PARA GUSTOS COLORES (Diari de Terrassa 28/10/22)

“Yo he visto cosas que vosotros no creerías. Atacar naves en llamas más allá de Orion. He visto rayos-C brillar en la oscuridad cerca de la Puerta de Tannhäuser» con estas palabras empieza el diálogo final del replicante Roy Batty en Blade Runner. Sin llegar a estos extremos, lo mismo podría decirse en relación a algunos casos de familias empresarias a las que he ayudado. Desde la unidad más grande, del diálogo sincero sobre los temas de familia empresaria al tabú de estos, de la valentía para superar los conflictos a mantenerlos enterrados. He visto familias en las que los añadidos son tratados como apestados en relación a la empresa familiar y otras en las que son invitados a incorporarse sin análisis. Retribuciones claramente por debajo o por encima del mercado, igualitarismos –incluso en los vehículos del director comercial y de producción-, y retribuciones en función de responsabilidades y resultados según mercado. Techos de cristal para los no familiares, y exclusión de familiares del trabajo en la empresa.

Familias empresarias multigeneracionales que respetan las normas establecidas de palabra por los fundadores, y otras con protocolos elevados a los estatutos y que acaban en los tribunales. Protocolos hechos por la familia con diálogo y revisados de forma periódica, y otros encargados a despachos y que nadie sabe dónde están.

Unas en las que en la sobremesa no se habla más que de la empresa, y otras en las que el tema está vetado en cualquier encuentro familiar. Incorporación de familiares con creación de vacantes ad-hoc y requisitos que tiran para atrás. Políticas de dividendo cero, fijo o en proporción a los resultados. Jubilados que continúan al pie del cañón hasta el último día, y otros que emprenden nuevas actividades. Administradores solidarios que firman todo lo que les pone por delante. Gente que se afeita y es tratada como si llevase pañales. Quien traspasa la propiedad en vida para evitar costes fiscales, y quien no da nada porque cree que “músico pagado toca mal”.

Familia empresarias que por un exceso de confianza o una falta de diligencia relajan los controles, dando oportunidad a traidores; y otras tan desconfiadas que limitan su crecimiento. Consejos de administración en los que está mal visto tomar notas y otros en los que se envía información con antelación. Predecesores que hacen poda para evitar desavenencias graves y otros que dice “ya se las arreglaran cuando yo falte”. Los que quieren dejarlo todo atado y bien atado, y los que no hacen ninguna previsión.

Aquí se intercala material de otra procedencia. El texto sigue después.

(** Storing a Python [int] of 0..255 into a [uint8] array keeps it (outside
    that range the versions of numpy differ; the embedding keeps the low
    byte). *)
Definition uint8 (z : Z) : Z := (z mod 256)%Z.

Definition uint8_pixel (c : Z * Z * Z * Z) : pixel :=
  let '(r, g, b, a) := c in (uint8 r, uint8 g, uint8 b, uint8 a).

(** Lines 257-259: [np.zeros((h, w, 4))] filled with the background. *)
Definition solid_frame (resolution : list Z) (background_color : Z * Z * Z * Z)
  : result Image :=
  h ← tuple_get resolution 1;
  w ← tuple_get resolution 0;
  if ((h <? 0) || (w <? 0))%Z
  then Raise (ValueError "negative dimensions are not allowed")
  else Ok (repeat (repeat (uint8_pixel background_color) (Z.to_nat w))
                  (Z.to_nat h)).

(** Lines 227-234 on one pixel: the text layer over the background, with
    the text layer's alpha as weight; [astype(np.uint8)] truncates. *)
Definition blend_pixel (text bg : pixel) : pixel :=
  let '(r, g, b, a) := text in
  let '(br, bgr, bb, _) := bg in
  let alpha := inject_Z a / 255 in
  let mix c cb := py_int (inject_Z c * alpha + inject_Z cb * (1 - alpha)) in
  (mix r br, mix g bgr, mix b bb, py_int (alpha * 255)).

(** The arrays must have one shape (numpy's broadcasting of a dimension of
    size one is not modelled: the reader resizes to the target first). *)
Definition blend (text bg : Image) : result Image :=
  if bool_decide (map (@length pixel) text = map (@length pixel) bg)
  then Ok (zip_with (zip_with blend_pixel) text bg)
  else Raise (ValueError "operands could not be broadcast together").

(** [FFmpegEncoder]: its size and what went through its pipe so far. *)
Module Encoder.
Record t : Type := mk {
  width : Z;
  height : Z;
  written : list Image
}.
End Encoder.

Section WithCollaborators.
Variables Tensor Reader : Type.
(** * A shallow embedding of the network simulation engine

    The development follows the Python sources [core/device.py],
    [core/topology_generator.py] and [core/simulator.py].

    Conventions.
    - Python dictionaries keep insertion order and the engine relies on it
      (first matching interface, first device), so a dictionary with string
      keys is an association list with the update-in-place discipline of
      [dict.__setitem__] (module [PyDict]).
    - [time.time()] readings, durations and timestamps are exact integers
      (milliseconds); the rounding of floating point is not modelled.
    - Every call to [logging] at level INFO or above is kept as a
      [LogRecord]; both loggers are set to level INFO, so [debug] calls
      produce nothing and are left out.
    - Threads are not modelled: each loop body is a function from state to
      state, and the clock reading is an argument. *)

From Stdlib Require Import ZArith List String Ascii Bool Lia.
Import ListNotations.

Local Open Scope string_scope.
Local Open Scope Z_scope.

(* ================================================================== *)
(** * Python values *)
(* ================================================================== *)

(** The values that travel in messages, fault parameters and event
    payloads ([Dict[str, Any]] in the source). *)
#[warnings="-register-all"]
Inductive PyVal : Type :=
| VNone
| VInt (z : Z)
| VStr (s : string)
| VList (l : list PyVal)
| VDict (d : list (string * PyVal)).

(** Truth value testing ([if x:]). *)
Definition truthy (v : PyVal) : bool :=
  match v with
  | VNone => false
  | VInt z => negb (z =? 0)
  | VStr s => negb (String.eqb s "")
  | VList l => match l with [] => false | _ => true end
  | VDict d => match d with [] => false | _ => true end
  end.

(** [a == b].  Lists compare element by element, dictionaries compare as
    mappings, whatever the insertion order. *)
Fixpoint py_eqb (a b : PyVal) : bool :=
  match a, b with
  | VNone, VNone => true
  | VInt x, VInt y => x =? y
  | VStr s, VStr t => String.eqb s t
  | VList l, VList m =>
      (fix go (l m : list PyVal) : bool :=
         match l, m with
         | [], [] => true
         | x :: l', y :: m' => py_eqb x y && go l' m'
         | _, _ => false
         end) l m
  | VDict d, VDict e =>
      Nat.eqb (List.length d) (List.length e) &&
      (fix all (d0 : list (string * PyVal)) : bool :=
         match d0 with
         | [] => true
         | (k, v) :: d' =>
             existsb (fun kw => String.eqb k (fst kw) && py_eqb v (snd kw)) e
             && all d'
         end) d
  | _, _ => false
  end.

(** Truthiness of the optional scalars of the source. *)
Definition truthy_opt_num (o : option Z) : bool :=
  match o with Some z => negb (z =? 0) | None => false end.

Definition truthy_opt_str (o : option string) : bool :=
  match o with Some s => negb (String.eqb s "") | None => false end.

Definition opt_Z_eqb (a b : option Z) : bool :=
  match a, b with
  | Some x, Some y => x =? y
  | None, None => true
  | _, _ => false
  end.

Definition opt_string_eqb (a b : option string) : bool :=
  match a, b with
  | Some x, Some y => String.eqb x y
  | None, None => true
  | _, _ => false
  end.

(** ** Logging *)

Inductive Level : Type := INFO | WARNING | ERROR.

(** One record per [logger.info/warning/error] call: the text of the
    f-string with [{}] for each interpolated value, and the values. *)
Record LogRecord : Type := mkLog {
  levelname : Level;
  fmt : string;
  fmt_args : list PyVal
}.

Inductive PyExn : Type := KeyError | TypeError | ValueError | RuntimeError.

(* ================================================================== *)
(** * Insertion-ordered dictionaries *)
(* ================================================================== *)

Module PyDict.

Definition t (V : Type) : Type := list (string * V).

(** [d.get(k)] *)
Fixpoint get {V} (d : t V) (k : string) : option V :=
  match d with
  | [] => None
  | (k', v) :: d' => if String.eqb k k' then Some v else get d' k
  end.

(** [k in d] *)
Definition mem {V} (k : string) (d : t V) : bool :=
  match get d k with Some _ => true | None => false end.

(** [d[k] = v]: an existing key keeps its position. *)
Fixpoint set {V} (d : t V) (k : string) (v : V) : t V :=
  match d with
  | [] => [(k, v)]
  | (k', v') :: d' =>
      if String.eqb k k' then (k', v) :: d' else (k', v') :: set d' k v
  end.

Definition keys {V} (d : t V) : list string := map fst d.
Definition values {V} (d : t V) : list V := map snd d.

(** [d] was built by [set] only: no key occurs twice. *)
Definition wf {V} (d : t V) : Prop := NoDup (keys d).

End PyDict.

(* ================================================================== *)
(** * The part of Python's [ipaddress] the device uses *)
(* ================================================================== *)

Module Ipaddress.

Definition ALL_ONES : Z := 4294967295.

(** An [IPv4Network]: the network address and the prefix length. *)
Record IPv4Network_t : Type := mkNet {
  network_address : Z;
  prefixlen : Z
}.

Familias empresarias en las que los primos casi no se conocen, y otras en las que la convivencia y conocimiento son intensos. Que planifican la afectación y formación de los continuadores, y otras que las dejan al designio de los dioses o las aplazan a calendas griegas. Unos que siguen al pie de la letra el “zapatero a tus zapatos”, y otras que apoyan el emprendimiento de las nuevas generaciones. Quienes dan salida justa y viable a los socios que lo desean, y los que consideran una traición dejar la empresa familiar.

Continuadores que dejan la empresa al cabo de unos años porque su voluntad está en la música, y otros que parecen castigados por Prometeo. Hermanos que no se incorporan para evitar conflictos, y otros que lo hacen para solucionarlos.

Familias empresarias abiertas dispuestas a compartir sus experiencias, sabiendo que en la historia hay de todos los colores; y otras tan cerradas que no es que limpien la ropa sucia en casa, sino que sólo quieren transmitir una historia Disney de los “mundos de Yupi”. Unas que se la quieren hacer solo en relación a los temas de familia empresaria, pasando del “ya lo haremos” al “ya nos lo haremos”; otras que esperan soluciones milagrosas externas; y otras abiertas a recibir consejo para tomar las decisiones más acertadas a largo plazo, teniendo en cuenta a la empresa y a la familia. Unas que ponen por delante la empresa a la familia, y otras que lo hacen al revés. Unas que sólo se mantienen unidas en el negocio heredado, y otras que tienen como norma dar oportunidad de participar a todos en los nuevos negocios que cualquier miembro de la familia plantee.

Hay de todo en la viña del Señor. Los extremos suelen ser lo que más llaman la atención, y es el centro la que debería servirnos de guía. Porque entre e blanco y el negro hay muchos tonos de gris; en el punto medio está la virtud. Por lo tanto, yo lo tengo muy claro, puedo dar opinión y consejo, pero las decisiones corresponden a las familias empresarias; porque para gustos, colores.